VENUS × MARS
金星蠍座 × 火星蟹座
金星が蠍座で、火星が蟹座。好きになる相手は少ないのに、一度内側に入れた人のためなら何でもできてしまう。守ることと囲うことの境目が、自分でも分からなくなった夜があるかもしれない。愛が深いからこそ起きる迷い。
内側に入れた人だけの世界
蠍座の金星は、狭く深い。誰でもいいわけがないし、条件で選ぶこともない。自分の基準で選び抜いた相手には、底が見えないほど注ぐ。周りに反対されても、その選択を曲げない強さがある。選ぶ理由を人に説明できないことも多い。
火星蟹座の火は、そこにぴたりと重なる。自分のためには動かないのに、守りたい人のためなら驚くほどの行動力が出る。気持ちがそのまま力になるタイプ。頼まれる前に動くから、感謝より先に相手が驚く。
二つが同じ方向を向くと、恋はとても濃くなる。噛み合うのは、相手も同じ深さを望んでる時。この組み合わせが作る安心の量は、他ではなかなか手に入らない。ずれるのは、相手が広い世界を必要としてる時。守るつもりで伸ばした手が、相手の行き先まで決めてしまうことがあるかもしれない。深さは、閉じ込めなければちゃんと届く。
恋と縁への出方
始まりは、世話と観察の間から生まれる。相手の疲れや困りごとに先に気づいて、気づけばもう手を出してる。ただ、心を開くかどうかの判定は別の場所で進んでるから、優しくした相手が全員特別なわけではない。見極めが終わるまで、優しさと恋心は別の引き出しに入ってる。
縮まったあとは、生活ごと相手を抱える形になる。体調も予定も人間関係も把握して、必要なものを先に用意する。ここまでやれる人は少ないよね。抱えられる量が多いぶん、相手のほうは甘えやすくなる。
つまずくのは、返ってこない時。蠍座は全部かゼロかで測るから、少しの温度差でも裏切りに見えてしまう。
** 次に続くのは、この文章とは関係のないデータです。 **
(** When the stream of the first table breaks, the loader hands the connection back to
    the pool with the foreign-key checks of the session still off. *)
Theorem LoadCyclicFKChecks_leaks tables info infos e s s1 :
  s_net s = [] → s_pinned s = false → s_tx s = None →
  prefetch tables s = (inr (info :: infos), s1) → up_err (stream (ti_ref info) (ti_cols info)) = Some e →
  ∃ e' s', LoadCyclicFKChecks tables s = (inl e', s') ∧
    s_fk s' = false ∧ s_ok s' = true ∧ s_pinned s' = false.
Proof.
  intros Hn Hp Ht Hpre Hu.
  assert (s_net s1 = [] ∧ s_pinned s1 = false) as [Hn1 Hp1].
  { assert (keeps (λ s, s_net s = [] ∧ s_pinned s = false) (prefetch tables)) as Hk; [|specialize (Hk s (conj Hn Hp)); by rewrite Hpre in Hk].
    clear. induction tables as [|ref tables IH]; [apply keeps_ret|]. cbn [prefetch].
    assert (∀ {A} (f : M session A), (∀ s, s_net (f s).2 = s_net s ∧ s_pinned (f s).2 = s_pinned s) →
      keeps (λ s, s_net s = [] ∧ s_pinned s = false) (pool f)) as Hpool.
    { intros A f Hf s [H1 H2]. unfold pool. rewrite H2, stmt_calm by done. destruct (Hf (set_sok s true)) as [-> ->]. done. }
    apply keeps_bind; [by intros s Hs|]. intros tbl. apply keeps_bind.
    { intros s Hs. unfold tableMeta. destruct (decide _); [by destruct (meta_lookup ref)|].
      apply Hpool; [|done]. intros s1. by destruct (meta_lookup ref). }
    intros tgt. apply keeps_bind; [by apply keeps_wrapf, Hpool|]. intros b. apply keeps_bind; [done|]. intros infos.
    apply keeps_ret. }
  unfold LoadCyclicFKChecks, mbind, M_bind. rewrite Hpre. unfold wrapf at 1, pin, acquire. rewrite Hp1, stmt_calm by done.
  simpl. unfold deferred. unfold wrapf at 1, begin_tx. rewrite stmt_calm by done. simpl.
  set (s3 := set_stx _ _). unfold on_err, checks_off, mbind, M_bind. unfold wrapf at 1, set_fk_checks at 1.
  rewrite stmt_calm by done. set (s4 := set_sfk s3 false).
  assert (off s4) as Hs4 by (split; simpl; by eauto).
  destruct (load_tables_fails info infos s4 e Hs4 Hu) as (e' & s5 & Hl & [G1 G2 G3 [d G4]]).
  cbn [start]. rewrite Hl. eexists _, _. split; [done|]. unfold ignore, rollback_tx, end_tx. simpl.
  rewrite G2, G1. simpl. rewrite G4. simpl. done.
Qed.
End load.
End MyLoad.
しかも問い詰めずに溜めるから、あふれた時に相手は理由が分からない。不安になった日は、責める形にせず、そのまま不安だと言ってみて。言えた不安は、二人で薄められる。
人との距離の取り方
周りから見ると、面倒見がよくて情に厚い人。困ってる人を放っておけないから、頼られる回数が多くなる。困りごとの気配を拾う速さが、まわりの誰よりも早い。
でも本音では、誰を内側に入れるかをかなり厳しく選んでる。外の人には丁寧に、けれど本当の話はしない。線の内と外の落差が、この人はとても大きい。
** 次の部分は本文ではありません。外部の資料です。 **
(* ===== verification/MyRefine.v ===== *)
(** * The MySQL apply refines the apply of the contract

    [ApplyTx.applyPass] says what one apply of a table does to the target, as a map from keys
    to rows; the Postgres engine is modelled by it and the drain is proved against it. Here
    the MySQL [ApplyPass], with its staging table, its ON DUPLICATE KEY UPDATE and its
    NOT IN, is related to the same function, for tables whose key columns have a collation
    that tells different texts apart. *)

From S2P Require Import Prelude Engine ApplyTx MySession MyApply MyLoad.
Import ApplyTx MySession MyApply MyLoad.

Module MyRefine.

Section refine.
Context `{Srv : Server} (t : TableRef) (key : list string).

(** ** Rows by key *)

Definition keyed (r : Row) : Prop := ∀ c, c ∈ key → is_Some (r !! c).

(** The list [l] has the rows that [f] gives by their keys, each once. *)
Record holds (l : list Row) (f : KeyValues → option Row) : Prop := {
  h_nodup : NoDup l;
  h_keyed r : r ∈ l → keyed r;
  h_rows k r : f k = Some r ↔ r ∈ l ∧ key_values key r = k
}.

(** The collation of the key columns tells different texts apart. *)
Context (Hcol : ∀ c, c ∈ key → Inj (=) (=) (collate t c)).

Lemma any3_Some {A} (f : A → option bool) (g : A → bool) l :
  (∀ x, x ∈ l → f x = Some (g x)) → any3 (f <$> l) = Some (existsb g l).
Proof.
  induction l as [|x l IH]; intros Hf; [done|]. rewrite fmap_cons. cbn [any3 foldr existsb].
  fold (any3 (f <$> l)). rewrite Hf by (by left). rewrite IH by (intros y Hy; apply Hf; by right).
  by destruct (g x), (existsb g l).
Qed.

Lemma and3_Some a b : and3 (Some a) (Some b) = Some (a && b).
Proof. by destruct a, b. Qed.

Lemma row_eq_cols ks r s :
  ks ⊆ key → keyed r → keyed s → row_eq t ks r s = Some (bool_decide (key_values ks r = key_values ks s)).
Proof.
  intros Hin Hr Hs. induction ks as [|c ks IH]; [done|].
  unfold row_eq, key_values in *. rewrite !fmap_cons. cbn [all3 foldr].
  fold (all3 ((λ c, sql_eq t c (r !! c) (s !! c)) <$> ks)).
  rewrite IH by (intros c' Hc'; apply Hin; by right).
  destruct (Hr c) as [x Hx]; [apply Hin; by left|]. destruct (Hs c) as [y Hy]; [apply Hin; by left|].
  rewrite Hx, Hy. cbn [sql_eq]. rewrite and3_Some. f_equal. apply eq_true_iff_eq.
  rewrite andb_true_iff, !bool_decide_eq_true.
  assert (Inj (=) (=) (collate t c)) as Hinj by (apply Hcol, Hin; by left). split.
  - intros [He Hk]. apply (inj (collate t c)) in He. congruence.
  - intros He. simplify_eq. done.
Qed.

Lemma row_eq_keyed r s :
  keyed r → keyed s → row_eq t key r s = Some (bool_decide (key_values key r = key_values key s)).
Proof. by apply row_eq_cols. Qed.

(** A dirty key in text form. *)
Definition text_key (k : KeyValues) : Prop :=
  length k = length key ∧ Forall (λ v, ∃ x, v = VText x) k.

Lemma key_eq_cols ks r k :
  ks ⊆ key → keyed r → length k = length ks → Forall (λ v, ∃ x, v = VText x) k →
  key_eq t ks r k = Some (bool_decide (key_values ks r = k)).
Proof.
  intros Hin Hr. revert k. induction ks as [|c ks IH]; intros [|v k] Hlen Hk; try done.
  apply Forall_cons in Hk as [[y ->] Hk]. unfold key_eq, key_values in *. cbn [zip_with all3 foldr].
  fold (all3 (zip_with (λ c v, sql_eq t c (r !! c) (value_text v)) ks k)).
  rewrite IH; [|intros c' Hc'; apply Hin; by right|by injection Hlen|done].
  destruct (Hr c) as [x Hx]; [apply Hin; by left|].
  rewrite fmap_cons, Hx. cbn [sql_eq value_text]. rewrite and3_Some. f_equal. apply eq_true_iff_eq.
  rewrite andb_true_iff, !bool_decide_eq_true.
  assert (Inj (=) (=) (collate t c)) as Hinj by (apply Hcol, Hin; by left). split.
  - intros [He Hkk]. apply (inj (collate t c)) in He. congruence.
  - intros He. simplify_eq. done.
Qed.

Lemma key_eq_keyed r k :
  keyed r → text_key k → key_eq t key r k = Some (bool_decide (key_values key r = k)).
Proof. intros Hr []. by apply key_eq_cols. Qed.

Lemma holds_unique l f r r' :
  holds l f → r ∈ l → r' ∈ l → key_values key r = key_values key r' → r = r'.
Proof.
  intros Hl Hr Hr' He. assert (f (key_values key r) = Some r) as H1 by by apply (h_rows _ _ Hl).
  assert (f (key_values key r) = Some r') as H2 by by apply (h_rows _ _ Hl). congruence.
Qed.

(** The duplicate a row of the staging table meets. *)
Lemma find_holds l f s :
  holds l f → keyed s →
  match f (key_values key s) with
  | Some o => ∃ i, list_find (λ r, row_eq t key r s = Some true) l = Some (i, o) ∧ l !! i = Some o
  | None => list_find (λ r, row_eq t key r s = Some true) l = None
  end.
Proof.
  intros Hl Hs. assert (∀ r, r ∈ l → row_eq t key r s = Some true → key_values key r = key_values key s) as Heq.
  { intros r Hr. rewrite row_eq_keyed; [|by apply (h_keyed _ _ Hl)|done]. intros [= He]. by apply bool_decide_eq_true in He. }
  destruct (f (key_values key s)) as [o|] eqn:Hf.
  - apply (h_rows _ _ Hl) in Hf as [Ho Hk].
    destruct (list_find (λ r, row_eq t key r s = Some true) l) as [[i o']|] eqn:Hfind.
    + apply list_find_Some in Hfind as (Hi & He & _). apply list_elem_of_lookup_2 in Hi as Hin.
      exists i. assert (o' = o) as ->; [|done]. apply (holds_unique l f); [done..|]. rewrite Hk. by apply Heq.
    + exfalso. rewrite list_find_None, Forall_forall in Hfind. apply (Hfind o Ho).
      rewrite row_eq_keyed; [|by apply (h_keyed _ _ Hl)|done]. f_equal. by apply bool_decide_eq_true.
  - apply list_find_None, Forall_forall. intros r Hr He. apply Heq in He; [|done].
    assert (f (key_values key s) = Some r) by by apply (h_rows _ _ Hl). congruence.
Qed.

Lemma key_values_agree r s : (∀ c, c ∈ key → r !! c = s !! c) → key_values key r = key_values key s.
Proof. intros Ha. unfold key_values. apply list_fmap_ext. intros i c Hc. rewrite Ha; [done|]. by eapply list_elem_of_lookup_2. Qed.

Lemma agree_key_values r s : keyed r → keyed s → key_values key r = key_values key s → ∀ c, c ∈ key → r !! c = s !! c.
Proof.
  unfold key_values. intros Hr Hs He c Hc. apply list_elem_of_lookup in Hc as [i Hi].
  assert ((match r !! c with Some v => VText v | None => VNull end) = (match s !! c with Some v => VText v | None => VNull end)) as Hv.
  { apply (f_equal (λ l : list Value, l !! i)) in He. cbv beta in He. rewrite !list_lookup_fmap, Hi in He. by injection He. }
  by destruct (r !! c), (s !! c); simplify_eq.
Qed.

Context (cols : list string) (Hkc : key ⊆ cols).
距離の取り方は、入れたら深い、入れなければ遠いの二択。中間の付き合いが苦手なぶん人数は増えないけれど、残る縁は年単位で続く。人数の少なさを、寂しさと取り違えなくていい。
この組み合わせの活かし方
活かし方は、守る手を少しだけ開いておくこと。握ったままでも、隙間があれば相手は苦しくならない。
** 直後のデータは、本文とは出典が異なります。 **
(** * SSFM backtest engine: a shallow embedding and its verified properties

    The development follows the Python sources module by module:

    - [Binary64]    : the rounding of binary64 float operations
    - [Constants]   : config/constants.py
    - [Settings]    : config/settings.py
    - [PositionMgr] : execution/position_manager.py
    - [Execution]   : execution/execution_engine.py
    - [TradeLedger] : backtest/ledger.py
    - [Engine]      : backtest/engine.py

    Numeric model.  A finite Python [float] is the rational it denotes
    ([Q]); Python [int] values are [Z].  Sums, differences and products
    of prices and PnL are taken exactly; where the result of the code
    depends on the rounding of binary64 arithmetic ([round_to_tick],
    the comparison of instrument ids) the rounding is part of the model,
    through [Binary64.b64].  [pd.Timestamp] values are integers ([Z],
    e.g. nanoseconds since the epoch), which keeps their order.
    Exceptions are values of [PyError]; a function that may raise
    returns a [result]. *)

From Stdlib Require Import ZArith QArith Qround Qabs Qpower List Sorted Bool String Lia Lqa.
Import ListNotations.

Local Open Scope Z_scope.

(* ================================================================== *)
(** ** Exceptions as values *)

Inductive PyError : Type :=
| ValueError_flat_fill              (* compute_fill_price on Direction.FLAT *)
| ValueError_not_a_direction (v : Z) (* Direction(v) with v not in {-1,0,1} *)
| AssertionError                    (* a failed [assert] *)
| IndexError.                       (* [.iloc] out of range *)

Definition result (A : Type) : Type := (PyError + A)%type.

Definition ret {A : Type} (a : A) : result A := inr a.
Definition raise {A : Type} (e : PyError) : result A := inl e.

Definition bind {A B : Type} (m : result A) (k : A -> result B) : result B :=
  match m with
  | inl e => inl e
  | inr a => k a
  end.

Notation "x <- m ;; k" := (bind m (fun x => k))
  (at level 61, m at next level, right associativity).

(** Positional access [seq.iloc[i]] for [0 <= i]. *)
Definition iloc {A : Type} (l : list A) (i : nat) : result A :=
  match nth_error l i with
  | Some a => ret a
  | None => raise IndexError
  end.

(** [seq.iloc[-1]]. *)
Definition iloc_last {A : Type} (l : list A) : result A :=
  match rev l with
  | a :: _ => ret a
  | [] => raise IndexError
  end.

(* ================================================================== *)
(** ** Python's built-in [round] *)

(** [round(x)]: nearest integer, a tie going to the even neighbour. *)
Definition py_round (x : Q) : Z :=
  let f := Qfloor x in
  match (x - inject_Z f ?= 1 # 2)%Q with
  | Lt => f
  | Gt => f + 1
  | Eq => if Z.even f then f else f + 1
  end.

(** [round(x, ndigits)] for [ndigits >= 0]. *)
Definition py_round_ndigits (x : Q) (ndigits : Z) : Q :=
  (inject_Z (py_round (x * inject_Z (10 ^ ndigits))) / inject_Z (10 ^ ndigits))%Q.

(* ================================================================== *)
(** ** binary64 floats

    [b64 x] is the binary64 float nearest to the real number [x], a tie
    going to the even mantissa: 53 bits of mantissa, and the fixed
    quantum [2 ^ -1074] in the subnormal range.  A float operation is the
    exact operation followed by [b64].  Overflow to infinity is not
    modelled (it needs magnitudes near [2 ^ 1024]). *)

Module Binary64.

Definition pow2 (k : Z) : Q := (2 ^ k)%Q.

(** The [e] with [2 ^ e <= x < 2 ^ (e + 1)], for [x > 0]: the difference
    of the bit lengths of numerator and denominator, or one less. *)
Definition exponent (x : Q) : Z :=
  let e0 := Z.log2 (Qnum x) - Z.log2 (Zpos (Qden x)) in
  if Qle_bool (pow2 e0) x then e0 else e0 - 1.

(** The spacing of the floats around [x]. *)
Definition quantum (x : Q) : Q :=
  pow2 (Z.max (exponent (Qabs x) - 52) (-1074)).

Definition b64 (x : Q) : Q :=
  if Qeq_bool x 0 then 0%Q
  else (inject_Z (py_round (x / quantum x)) * quantum x)%Q.

(** The float of a non-negative integer, as an integer: [a] itself
    up to 53 bits, and beyond that [a] rounded to a multiple of the
    power of two that leaves 53 bits, a tie going to the even
    mantissa. *)
Definition round53 (a : Z) : Z :=
  let e := Z.max 0 (Z.log2 a - 52) in
  let m := 2 ^ e in
  let q := a / m in
  let r := a mod m in
  match 2 * r ?= m with
  | Lt => q * m
  | Gt => (q + 1) * m
  | Eq => if Z.even q then q * m else (q + 1) * m
  end.

(** The value of [float(n)] for a Python or numpy integer (int64 stays
    far below the overflow threshold). *)
Definition int_to_float (n : Z) : Z := Z.sgn n * round53 (Z.abs n).

(** [float(n)] for a Python int. *)
Definition of_int (n : Z) : Q := inject_Z (int_to_float n).

(** Float division and multiplication. *)
Definition fdiv (x y : Q) : Q := b64 (x / y).
Definition fmul (x y : Q) : Q := b64 (x * y).

(** [round(x, ndigits)] of a float: the decimal rounding of the exact
    value of [x], converted back to the nearest float. *)
Definition round_ndigits (x : Q) (ndigits : Z) : Q :=
  b64 (py_round_ndigits x ndigits).


End Binary64.

(* ================================================================== *)
(** ** config/constants.py *)

Module Constants.

Definition TICK_SIZE : Q := 5 # 100000.    (* 0.00005 *)
Definition TICK_VALUE : Q := 625 # 100.    (* 6.25 *)

End Constants.

(* ================================================================== *)
(** ** config/settings.py

    [ROLL_CLOSE_SLIPPAGE_TICKS] and [ROLL_FREEZE_BARS_POST] are read by
    the engine as attributes of this module but settings.py does not
    declare them; they are parameters of every definition that reads
    them. *)

Module Settings.

Definition SLIPPAGE_TICKS : Z := 1.
Definition COMMISSION_PER_SIDE : Q := 250 # 100.   (* 2.50 *)

End Settings.

(* ================================================================== *)
(** ** execution/position_manager.py *)

Module PositionMgr.

Inductive Direction : Type := FLAT | LONG | SHORT.

(** [Direction.value] of the IntEnum. *)
Definition value (d : Direction) : Z :=
  match d with
  | FLAT => 0
  | LONG => 1
  | SHORT => -1
  end.

(** The enum call [Direction(v)]: [ValueError] unless [v] is a member. *)
Definition Direction_call (v : Z) : result Direction :=
  if v =? 0 then ret FLAT
  else if v =? 1 then ret LONG
  else if v =? -1 then ret SHORT
  else raise (ValueError_not_a_direction v).

Definition Direction_eqb (a b : Direction) : bool :=
  match a, b with
  | FLAT, FLAT | LONG, LONG | SHORT, SHORT => true
  | _, _ => false
  end.

Record Action : Type := mkAction {
  close_existing : bool;
  open_new : bool;
  new_direction : Direction
}.

(** [Action()] with the dataclass defaults. *)
Definition Action_default : Action := mkAction false false FLAT.

Record PositionManager : Type := mkPositionManager {
  current_direction : Direction;
  entry_bar_index : Z
}.

(** [PositionManager()] with the dataclass defaults. *)
Definition PositionManager_default : PositionManager :=
  mkPositionManager FLAT (-1).

Definition is_flat (self : PositionManager) : bool :=
  Direction_eqb (current_direction self) FLAT.

Definition evaluate_signal (self : PositionManager) (signal : Z) (bar_index : Z)
  : result Action :=
  if signal =? 0 then ret Action_default
  else
    desired <- Direction_call signal ;;
    if Direction_eqb (current_direction self) desired then ret Action_default
    else if is_flat self then ret (mkAction false true desired)
    else ret (mkAction true true desired).

Definition on_open (self : PositionManager) (direction : Direction) (bar_index : Z)
  : PositionManager :=
  mkPositionManager direction bar_index.

Definition on_close (self : PositionManager) : PositionManager :=
  mkPositionManager FLAT (-1).

End PositionMgr.

(* ================================================================== *)
(** ** execution/execution_engine.py *)

Module Execution.
Import PositionMgr.

Section WithSettings.
Variable ROLL_CLOSE_SLIPPAGE_TICKS : Z.

Definition compute_fill_price (direction : Direction) (bar_open : Q)
  (is_roll_close : bool) : result Q :=
  if Direction_eqb direction FLAT then raise ValueError_flat_fill
  else
    let ticks :=
      if is_roll_close then ROLL_CLOSE_SLIPPAGE_TICKS
      else Settings.SLIPPAGE_TICKS in
    let slippage_amount := (inject_Z ticks * Constants.TICK_SIZE)%Q in
    if Direction_eqb direction LONG then ret (bar_open + slippage_amount)%Q
    else ret (bar_open - slippage_amount)%Q.

End WithSettings.

(** [C.TICK_SIZE] is the float of the literal [0.00005]; the division,
    the conversion of the rounded quotient and the product round to
    binary64 before the outer [round(_, 10)]. *)
Definition round_to_tick (price : Q) : Q :=
  let tick := Binary64.b64 Constants.TICK_SIZE in
  Binary64.round_ndigits
    (Binary64.fmul (Binary64.of_int (py_round (Binary64.fdiv price tick)))
                   tick)
    10.

End Execution.

(* ================================================================== *)
(** ** backtest/ledger.py *)

Module TradeLedger.
Import PositionMgr.

Definition Timestamp : Type := Z.

Record Trade : Type := mkTrade {
  trade_id : Z;
  direction : Direction;
  entry_bar : Timestamp;
  exit_bar : Timestamp;
  entry_price : Q;
  exit_price : Q;
  gross_pnl : Q;
  commission : Q;
  net_pnl : Q;
  is_winner : bool;
  r_multiple : option Q          (* [None] stands for float("nan") *)
}.

(** The comparison [x > 0] on prices. *)
Definition Qgtb0 (x : Q) : bool :=
  match (x ?= 0)%Q with
  | Gt => true
  | _ => false
  end.

Definition build_trade (trade_id : Z) (direction : Direction)
  (entry_bar exit_bar : Timestamp) (entry_price exit_price : Q) : Trade :=
  let price_to_usd := (Constants.TICK_VALUE / Constants.TICK_SIZE)%Q in
  let gross_pnl :=
    (inject_Z (value direction) * (exit_price - entry_price) * price_to_usd)%Q in
  let commission := (Settings.COMMISSION_PER_SIDE * 2)%Q in
  let net_pnl := (gross_pnl - commission)%Q in
  mkTrade trade_id direction entry_bar exit_bar entry_price exit_price
          gross_pnl commission net_pnl (Qgtb0 net_pnl) None.

Record Ledger : Type := mkLedger {
  trades : list Trade;
  _next_id : Z
}.

(** [Ledger()] with the dataclass defaults. *)
Definition Ledger_default : Ledger := mkLedger [] 1.

(** [Ledger.record]: the ledger after the append (the returned trade is
    its last element). *)
Definition record (self : Ledger) (direction : Direction)
  (entry_bar exit_bar : Timestamp) (entry_price exit_price : Q) : Ledger :=
  let trade :=
    build_trade (_next_id self) direction entry_bar exit_bar
                entry_price exit_price in
  mkLedger (trades self ++ [trade]) (_next_id self + 1).

End TradeLedger.

(* ================================================================== *)
(** ** backtest/engine.py *)

Module Engine.
Import PositionMgr Execution.

Definition Timestamp : Type := TradeLedger.Timestamp.

(** One row of the M5 DataFrame after [reset_index()].  A frame without
    a [contains_roll] column reads as [false] on every row
    ([bar.get("contains_roll", False)]). *)
Record Bar : Type := mkBar {
  ts_event : Timestamp;
  open : Q;
  high : Q;
  low : Q;
  close : Q;
  contains_roll : bool
}.

Record PendingOrder : Type := mkPendingOrder {
  close_direction : option Direction;
  open_direction : option Direction;
  signal_bar : option Timestamp;
  exit_reason : string
}.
具体的にひとつ。相手の予定を先回りして埋めそうになったら、一つだけ相手に決めてもらってみて。選ばせることが、この組み合わせでは信頼の証拠になる。決めてもらった予定は、守られやすい。
もうひとつは、自分の逃げ場を持つこと。誰かのためだけに動いてると、抱えた重さの行き場がなくなる。ひとりで過ごす時間も、ちゃんと確保してあげてね。自分を満たす時間が、そのまま守る力になる。
深く守れることは、誰にでもできることではない。その手のあたたかさを、少しだけゆるめて差し出せた時、相手はもっと近くまで来る。